Who Wrote the Recipes?
Have you ever wondered who Wrote the Recipes?
I dont know about anyone else, but I have often sat and wondered: Who decided to mix eggs, flour, milk, cocoa and butter together to make a cake? How did they know how much of each to use? This inspired a search through history to discover when certain items made their debuts into the world of food.
Did you know that bread has been around since 10,000BC in the beginning of the Neolithic age? Soup has been around since 6,000BC when previously, boiling had not been a daily cooking method until waterproof containers could be created from animal hides, and later clay.
Ice Cream has been around since about 3,000BC with early allusions to the Roman emperor, Nero ordering ice to be brought from the mountains and fruit toppings added. King Tan of China had a manner of creating milk and ice mixtures. Ice cream was most likely introduced to Europe by China. In Persia, people would pour grape-juice concentrate over snow and eat it as a treat in hot weather.
Chocolate beverages can be traced back to 1900BC in the history of chocolate, beginning in Mesoamerica.

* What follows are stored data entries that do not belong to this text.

(* ===== verification/UserKernel.v ===== *)
(** * System calls from both sides

    Usys.v answers the calls of one program on the memory ring 3 sees;
    syscall_dispatch (Kernel.v) runs on physical memory, through the page
    directory of the process.  Here the two meet: [sees] relates the two
    memories, and [user_calls_refine] shows that when the kernel returns from a
    call, at once or after it gave up the processor, the program gets the answer
    and finds the memory that the model of Usys.v says. [fresh_process_sees]
    starts this: the memory of a process that was just loaded. *)

From stdpp Require Import prelude gmap strings.
From Stdlib Require Import ZArith Lia.
From S2P Require Import Prelude Ports Memory Kutil FrameAlloc Pfa Paging Fs Process ProcessCreate Fb Keyboard Pic Tables Mkfs Kernel Kmain Ulib Usys.

(** ** The memory of a process in physical memory *)

Section user.
Context {A : Type} `{FrameAllocLaws A}.

(** The process: its directory, the mounted image, the addresses it can use and
    where they are. *)
Context (cr3 base : Z) (files : list file) (V : Z → Prop) (phi : Z → Z).
Implicit Types (fa : A) (m : mem) (um : umem) (s : kernel A) (t : term).

(** What a system call may write: the caller's memory, the screen and free
    frames. *)
Definition call_writes (fa : A) (x : Z) : Prop := image V phi x ∨ fb_bytes x ∨ free_bytes fa x.

(** The address space of the process, which no such write disturbs. *)
Record user_space (fa : A) (m : mem) : Prop := {
  vs_walk : ∀ m', changes_only (call_writes fa) m m' → ∀ va, V va →
    walk m' cr3 va = Some (phi va) ∧ user_walk m' cr3 va = Some (phi va);
  vs_closed : ∀ m', changes_only (call_writes fa) m m' → ∀ va, is_u32 va → ¬ V va → user_walk m' cr3 va = None;
  vs_range : ∀ va, V va → 0 <= va < 0xC0000000 ∧ is_u32 (phi va);
  vs_inj : ∀ a b, V a → V b → phi a = phi b → a = b;
  vs_apart : ∀ va, V va → ¬ fb_bytes (phi va) ∧ ¬ free_bytes fa (phi va);
  vs_screen : ∀ x, fb_bytes x → ¬ free_bytes fa x;
  vs_identity : ∀ m', changes_only (call_writes fa) m m' → ∀ x, fb_bytes x ∨ free_bytes fa x → walk m' cr3 x = Some x;
  vs_image : sofs_stable cr3 (call_writes fa) m base files;
  vs_ok : fa_ok fa
}.

Lemma user_space_changes fa m m' : user_space fa m → changes_only (call_writes fa) m m' → user_space fa m'.
Proof.
  intros [H1 H2 H3 H4 H5 H6 H7 H8 H9] Hc. split; try done;
    intros m2 Hm2; first [apply H1|apply H2|apply H7|apply H8]; exact (changes_only_trans _ _ _ _ Hc Hm2).
Qed.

Chocolate was a big part of Mayan and Aztec royal and religious celebrations. Europeans added sugar and milk which werent ingredients that Mayans and Aztecs used, in an effort to sweeten and lighten the chocolate. Where the Mesoamericans used chocolate as part of their diets, Europeans reserved it as a dessert. John Cadbury created the chocolate bar as we know it in the 19th century. These days nearly two thirds of cocoa is produced in Africa with almost half growing on the Ivory Coast.

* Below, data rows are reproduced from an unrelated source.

(** It lasts through whatever the kernel does, if the program's memory is told. *)
Lemma program_moves fa fa' m m' um um' : program_state fa m um → changes_only (kernel_writes fa) m m' →
  (∀ x, free_bytes fa' x → free_bytes fa x) → fa_ok fa' → sees V phi m' um' → program_state fa' m' um'.
Proof.
  intros [[H1 H2 H3 H4 H5 H6 H7 H8 H9] Hs Ht Hi Ha Hk] Hc Hsub Hok Hs'.
  pose proof (fewer_writes fa fa') as Hfw. pose proof (λ x, Hfw x Hsub) as Hfewer. clear Hfw.
  assert (∀ m2, changes_only (kernel_writes fa') m' m2 → changes_only (kernel_writes fa) m m2) as Hkw.
  { intros m2 Hc2. eapply changes_only_trans; [exact Hc|]. eapply changes_only_mono; [|exact Hc2].
    intros x [Hx|Hx]; [left; by apply Hfewer|by right]. }
  assert (∀ m2, changes_only (call_writes V phi fa') m' m2 → changes_only (kernel_writes fa) m m2) as Hcw.
  { intros m2 Hc2. apply Hkw. eapply changes_only_mono; [|exact Hc2]. apply call_kernel_writes. }
  assert (∀ m2, changes_only (kernel_writes fa) m m2 → ∀ va, V va → walk m2 cr3 va = Some (phi va) ∧ user_walk m2 cr3 va = Some (phi va)) as Hw.
  { intros m2 Hc2 va Hva. destruct (Ht m2 Hc2 va) as [-> ->]; [destruct (H3 va Hva); lia|]. exact (H1 m (changes_only_refl _ _) va Hva). }
  split; [split| | | | |].
  - intros m2 Hc2. exact (Hw m2 (Hcw m2 Hc2)).
  - intros m2 Hc2 va Hu Hn. destruct (Ht m2 (Hcw m2 Hc2) va Hu) as [_ ->]. exact (H2 m (changes_only_refl _ _) va Hu Hn).
  - exact H3.
  - exact H4.
  - intros va Hva. destruct (H5 va Hva) as [Hn Hf]. split; [exact Hn|]. intros Hx. exact (Hf (Hsub _ Hx)).
  - intros x Hx Hf. exact (H6 x Hx (Hsub _ Hf)).
  - intros m2 Hc2 x Hx. assert (fb_bytes x ∨ free_bytes fa x) as Hx' by (destruct Hx; auto).
    assert (is_u32 x) as Hu.
    { destruct Hx' as [Hx'|(g & Hg & _ & Hx')]; [|change MAX_FRAMES with 1048576 in Hg]; unfold fb_bytes, within in *; lia. }
    destruct (Ht m2 (Hcw m2 Hc2) x Hu) as [-> _]. exact (H7 m (changes_only_refl _ _) x Hx').
  - intros m2 Hc2. exact (Hi m2 (Hcw m2 Hc2)).
  - exact Hok.
  - exact Hs'.
  - intros m2 Hc2 va Hu. destruct (Ht m2 (Hkw m2 Hc2) va Hu) as [-> ->]. destruct (Ht m' Hc va Hu) as [-> ->]. by split.
  - intros m2 Hc2. exact (Hi m2 (Hkw m2 Hc2)).
  - intros x Hx Hw'. exact (Ha x Hx (Hfewer x Hw')).
  - intros x Hx. destruct (Hk x Hx) as [Hu E]. split; [exact Hu|]. by destruct (Ht m' Hc x Hu) as [-> _].
Qed.

(** The kernel's stack is not the program's. *)
Lemma sees_stack fa m m' um : program_state fa m um → changes_only (kstack top) m m' → sees V phi m' um.
Proof.
  intros Hp Hc. destruct (pg_sees _ _ _ Hp) as [Hd Hb]. split; [exact Hd|]. intros va b E. rewrite <- (Hb _ _ E).
  assert (V va) as HV by (apply Hd; by eexists). apply Hc; [apply (vs_range _ _ _ _ _ _ _ (pg_space _ _ _ Hp) va HV)|].
  intros Hk. apply (pg_apart _ _ _ Hp _ Hk). left. by exists va.
Qed.

Lemma program_stack fa m m' um : program_state fa m um → changes_only (kstack top) m m' → program_state fa m' um.
Proof.
  intros Hp Hc. eapply program_moves; [exact Hp| |done|apply Hp|by eapply sees_stack].
  eapply changes_only_mono; [|exact Hc]. apply stack_kernel_writes.
Qed.
End program.

Lemma back_running c c3 v : running c → back_to c c3 v → is_u32 v → running c3.
Proof.
  intros [[Hr Hip] [Hf Hfi] Hm Hs] [B1 B2 B3 B4 B5 [B6 B6'] B7] Hv. split.
  - split; [|by rewrite B3]. intros r. destruct (decide (r = EAX)) as [->|Hne]; [by rewrite B1|by rewrite (B2 r Hne)].
  - by rewrite B4.
  - by rewrite B6, B6'.
  - unfold cpl. rewrite B6. intros Hc g. rewrite B7. by apply Hs.
Qed.

(** ** The start: a process that was just loaded *)

Section loaded.
Context {A : Type} `{FrameAllocLaws A}.
Context (fa0 fa : A) (data : list Z) (m : mem) (dir ks base : Z) (files : list file).
Abbreviation code_end := (4096 * page_count data).
Abbreviation writes := (kernel_writes (process_addr data) (process_phys m dir) (ks + 4096) fa).
Context (Hlo : loaded fa0 data m fa dir) (Hsz : Z.of_nat (length data) <= 0xBFC00000).
Context (Hap : stack_apart fa0 m fa dir ks) (Hpage : page_addr ks) (Hks : fa_free fa0 (ks / 4096) = true).
Context (Hlow : code_end <= fb) (Hfb : ∀ x, fb_bytes x → ¬ free_bytes fa0 x).
Context (Hfree : ∀ g, 0 <= g < MAX_FRAMES → fa_free fa0 g = true → page_count data <= g ∧ g ≠ 0xBFFFF).

Lemma stack_free x : kstack (ks + 4096) x → within ks 4096 x ∧ free_bytes fa0 x.
Proof.
  intros Hx. destruct Hpage as [Hk Ha]. unfold kstack, within in Hx. split; [unfold within; clear - Hx; lia|].
  exists (ks / 4096). split; [clear - Hk; word_lia|]. split; [exact Hks|]. unfold within. clear - Hx Ha. word_lia.
Qed.

Lemma loaded_tables m' va : changes_only writes m m' → is_u32 va →
  walk m' dir va = walk m dir va ∧ user_walk m' dir va = user_walk m dir va.
Proof.
  intros Hc Hva. destruct Hap as (sp & Hsp & Hst & Hff & Hf0 & Hup).
  assert (space_at m' dir sp) as Hsp'.
  { eapply space_at_changes; [exact Hsp|]. eapply changes_only_mono; [|exact Hc]. intros x [[(v & Hv & <-)|[Hx|Hx]]|Hx] Hfp.
    - destruct (process_byte fa0 fa data m dir Hlo Hsz v Hv) as (pa & b & E & _ & _ & _ & Hu & _). unfold process_phys in Hfp.
      rewrite E in Hfp. by destruct (Hup v pa Hu E).
    - exact (Hfb x Hx (Hf0 x Hfp)).
    - exact (Hff x Hx Hfp).
    - apply stack_free in Hx as [Hx _]. by destruct (Hst x Hx). }
  destruct (walk_space m dir sp Hsp va Hva) as [-> ->]. destruct (walk_space m' dir sp Hsp' va Hva) as [-> ->]. by split.
Qed.

Lemma loaded_state : sofs_stable dir writes m base files →
  program_state dir base files (process_addr data) (process_phys m dir) (ks + 4096) fa m (process_memory data).
Proof.
  intros Himg. destruct (fresh_process fa0 fa data m dir base files Hlo Hsz Hlow Hfb) as [Hu Hs].
  { intros g Hg Hgf. apply Hfree; [exact Hg|]. by apply (lo_sub _ _ _ _ _ Hlo). }
  { intros m' Hc. apply Himg. eapply changes_only_mono; [|exact Hc]. apply call_kernel_writes. }
  split; [exact Hu|exact Hs| |exact Himg| |].
  - intros m' Hc va Hva. by apply loaded_tables.
  - destruct Hap as (sp & Hsp & Hst & Hff & Hf0 & Hup). intros x [Hx Hxf]%stack_free [(v & Hv & <-)|[Hc|Hc]].
    + destruct (process_byte fa0 fa data m dir Hlo Hsz v Hv) as (pa & b & E & _ & _ & _ & Hva & _).
      unfold process_phys in Hx. rewrite E in Hx. by destruct (Hup v pa Hva E).
    + exact (Hfb x Hc Hxf).
    + by destruct (Hst x Hx).
  - intros x Hx. apply stack_free in Hx as [Hx (g & Hg & Hgf & Hin)]. destruct Hpage as [Hk Ha]. destruct (Hfree g Hg Hgf) as [Hpc Hns].
    assert (is_u32 x ∧ code_end <= x ∧ ¬ within USER_STACK_VIRT 4096 x) as (Hux & Hge & Hnst).
    { change MAX_FRAMES with 1048576 in Hg. unfold within in *. clear - Hk Hx Hg Hin Hpc Hns. lia. }
    split; [exact Hux|]. by apply (lo_rest _ _ _ _ _ Hlo x Hux).
Qed.
End loaded.

(** ** Properties *)

(** C13: a system call, from the program's side.  In ring 3, `int 0x80` reaches
    syscall_dispatch with the program's registers where its parameter points and
    with the program's memory untouched.  Take any run of the kernel that ends
    the call, at once or after it gave up the processor, where Usys.v answers by
    [v], the memory [um'] and the events [evs]: it returns [v], shows [evs] on
    the screen, and writes only the program's memory, the screen and free frames.
    Once the code compiled from it has returned, with its
    parameter in place and eax stored there, the program is back in ring 3 after
    the `int`, eax is [v], every other register is as it was, its memory is
    [um'], and the next call finds all as this one did. *)
Theorem system_call_correct {A} `{FrameAllocLaws A} tss_addr gdt_addr gdt0 gdt gdtr h sys idt_addr idt0 ports i tss base files V phi c m (fa : A) um top ret dispatch :
  length gdt0 = 6%nat → is_u32 tss_addr → gdt_init tss_addr gdt_addr gdt0 = Some (gdt, gdtr) →
  length idt0 = 256%nat → (∀ n, is_u32 (h n)) → is_u32 sys → idt_init h sys idt_addr idt0 ports = Some i →
  ss0 tss = 0x10 → esp0 tss = top → 4096 <= top < 4294967296 → is_u32 ret →
  running c → cpl c = 3 → program_state (x_cr3 c) base files V phi top fa m um →
  ∃ g c0 m0 c1 m1, soft_int (idt_table i) (idtr i) (cpl c) 0x80 = Some g ∧ enter gdt gdtr tss g None (c, m) = Some (c0, m0) ∧ x_eip c0 = sys ∧
    exec_all gdt gdtr (syscall_entry ret dispatch) (c0, m0) = Some (c1, m1) ∧ x_eip c1 = dispatch ∧ cpl c1 = 0 ∧ x_reg c1 ESP = top - 56 ∧
    ld32 m1 (top - 52) = top - 48 ∧ words_at m1 (top - 48) (regs_words (regs_of c)) ∧ changes_only (kstack top) m m1 ∧
    program_state (x_cr3 c) base files V phi top fa m1 um ∧
    ∀ saved tr w o args o' v um' (s : kernel A) l t out,
      program_state (x_cr3 c) base files V phi top (k_fa s) (c_mem (k_con s)) um →
      shows (k_con s) t → term_wf t → kinv s → holds (k_kbd s) l → Forall (λ b, is_u8 b) (text l) → sizes_ok (regs_of c) → is_u32 tr →
      args `prefix_of` [x_reg c EBX; x_reg c ECX] → w_files w = files → w_procs w (o_log o) = procs (k_tab s) →
      os_call w (x_reg c EAX) args um o = Some (o', Some (v, um')) →
      due (x_cr3 c) base files saved tr w o um (regs_of c) s l → arrival (x_cr3 c) base saved tr (regs_of c) s out →
      ∃ s' evs, out = Some (Return s' (set_eax v (regs_of c))) ∧ o_log o' = o_log o ++ evs ∧ shows (k_con s') (foldl show_event t evs) ∧
        changes_only (call_writes V phi (k_fa s)) (c_mem (k_con s)) (c_mem (k_con s')) ∧
        ∀ c2 m2, returned c c2 → x_reg c2 ESP = top - 52 → changes_only (kstack top) (c_mem (k_con s')) m2 →
          (∀ x, within (top - 48) 48 x → ¬ within (top - 24) 4 x → ld8 m2 x = ld8 m1 x) → ld32 m2 (top - 24) = v →
          ∃ c3, exec_all gdt gdtr syscall_exit (c2, m2) = Some (c3, m2) ∧ back_to c c3 v ∧ running c3 ∧
            program_state (x_cr3 c3) base files V phi top (k_fa s') m2 um' ∧
            ∀ va, is_u32 va → um' !! va = (pa ← user_walk m2 (x_cr3 c3) va; Some (ld8 m2 pa)).
Proof.
  intros Hgl Hta Eg Hil Hh Hsys Ei Hss Hesp Htop Hret Hrun Hcpl Hp.
  assert (∀ x, within (top - 56) 56 x → kstack top x) as HK by (intros x; unfold kstack, within; lia).
  destruct (syscall_roundtrip tss_addr gdt_addr gdt0 gdt gdtr h sys idt_addr idt0 ports i tss c m (kstack top) top ret dispatch)
    as (g & c0 & m0 & c1 & m1 & Es & E0 & Hip & E1 & Hd & Hc1 & _ & _ & Hch & Hsp & _ & Harg & Hw & Hback); try done; [lia|by eapply program_mapped|].
  exists g, c0, m0, c1, m1. do 9 (split; [assumption|]).
  assert (changes_only (kstack top) m m1) as Hch1 by (by eapply changes_only_mono).
  split; [exact Hch1|]. split; [by eapply program_stack|].
  intros saved tr w o args o' v um' s l t out Hps Hsh Ht Hk Hl Htx Hsz Htr Hargs Hwf Hwp Ecall Hdue Har.
  destruct (rn_regs _ Hrun) as [Hu32 _].
  destruct (calls_refine (A := A) (x_cr3 c) base files V phi saved tr w o args um o' v um' (regs_of c) s l t out) as (s' & evs & Eo & El & Ha);
    try done; [apply Hps|apply Hps|apply Hu32|apply Hu32|].
  exists s', evs. split; [exact Eo|]. split; [exact El|]. split; [apply Ha|]. split; [apply Ha|].
  intros c2 m2 Hr2 Hsp2 Hc2 Hframe Hv.
  assert (program_state (x_cr3 c) base files V phi top (k_fa s') (c_mem (k_con s')) um') as Hps'.
  { eapply program_moves; [exact Hps| |apply Ha|apply (an_space _ _ _ _ _ _ _ _ _ Ha)|apply Ha].
    eapply changes_only_mono; [|apply (an_changes _ _ _ _ _ _ _ _ _ Ha)]. apply call_kernel_writes. }
  apply (program_stack _ _ _ _ _ _ _ _ _ _ Hps') in Hc2 as Hps2.
  destruct (Hback c2 m2 v Hr2 Hsp2 (program_mapped _ _ _ _ _ _ _ _ _ Hps2) Hframe Hv) as (c3 & E3 & Hb).
  exists c3. split; [exact E3|]. split; [exact Hb|]. split; [eapply back_running; [exact Hrun|exact Hb|rewrite <- Hv; apply ld32_range]|].
  rewrite (bt_cr3 _ _ _ Hb). split; [exact Hps2|]. intros va Hva. eapply sees_ring3; [apply Hps2|apply Hps2|exact Hva].
Qed.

In 900BC polenta appeared on the food chain with the 1st Century seeing the creations of French toast, omelettes, fried chicken, cheesecake and rice pudding. Skip ahead to the 13th Century and we see the introduction of ravioli, lasagne, mozzarella, pancakes and waffles.
1487 saw the first hot dogs, though this is debateable as claims abound as to what the original hot dog constituted. Was the name given to the type of sausage, or putting the sausage on a bun with tomato sauce? Frankfurters come from Frankfurt, Germany, Wieners from Vienna, Austria which are both sausages similar to hot dogs. Some claims to the invention of hot dogs include German immigrant Charles Feltman in around 1870, the wife of German Antonoine Feuchtwanger in 1880, and Bavarian Anton Ludwig Geuchtwanger in 1893.
Pizza originated in Greece. The ancient Greeks spread bread with oils, herbs and cheese. The Romans took sheets of dough, topped them with cheese and honey, and flavoured with bay leaves. Italy is the home of the modern pizza, with legend recounting that Pizza Margherita was invented in 1889, commissioned in honour of Queen Margherita by the Royal Palace of Capodimonte, though this story was disproved by research.
This brings me back to the cake question and I found this history to be a rather extensive topic. The word is of Viking origin, from the Norse word kaka. The Greeks invented beer as a leavener and first cakes were really breads in constitution, though sweetened with honey and often with fruit and nuts added. Ancient Romans fortified bread dough with butter, eggs, and honey, resulting in a sweet cake. In England, the first cakes were also actually breads with just the methods of preparation differing. Predecessors to modern cakes originated in Europe during the 17th century though it was not until the mid-19th century that cakes as we know them found their way into existence.
From this I learn that the creation of food items as we know them has been an evolutionary process rather than an a-ha moment that has produced a singular die-hard recipe that has lasted through the ages. And we still see today the constant improvements, adaptations and new recipes finding their way into popularity and onto daily menus.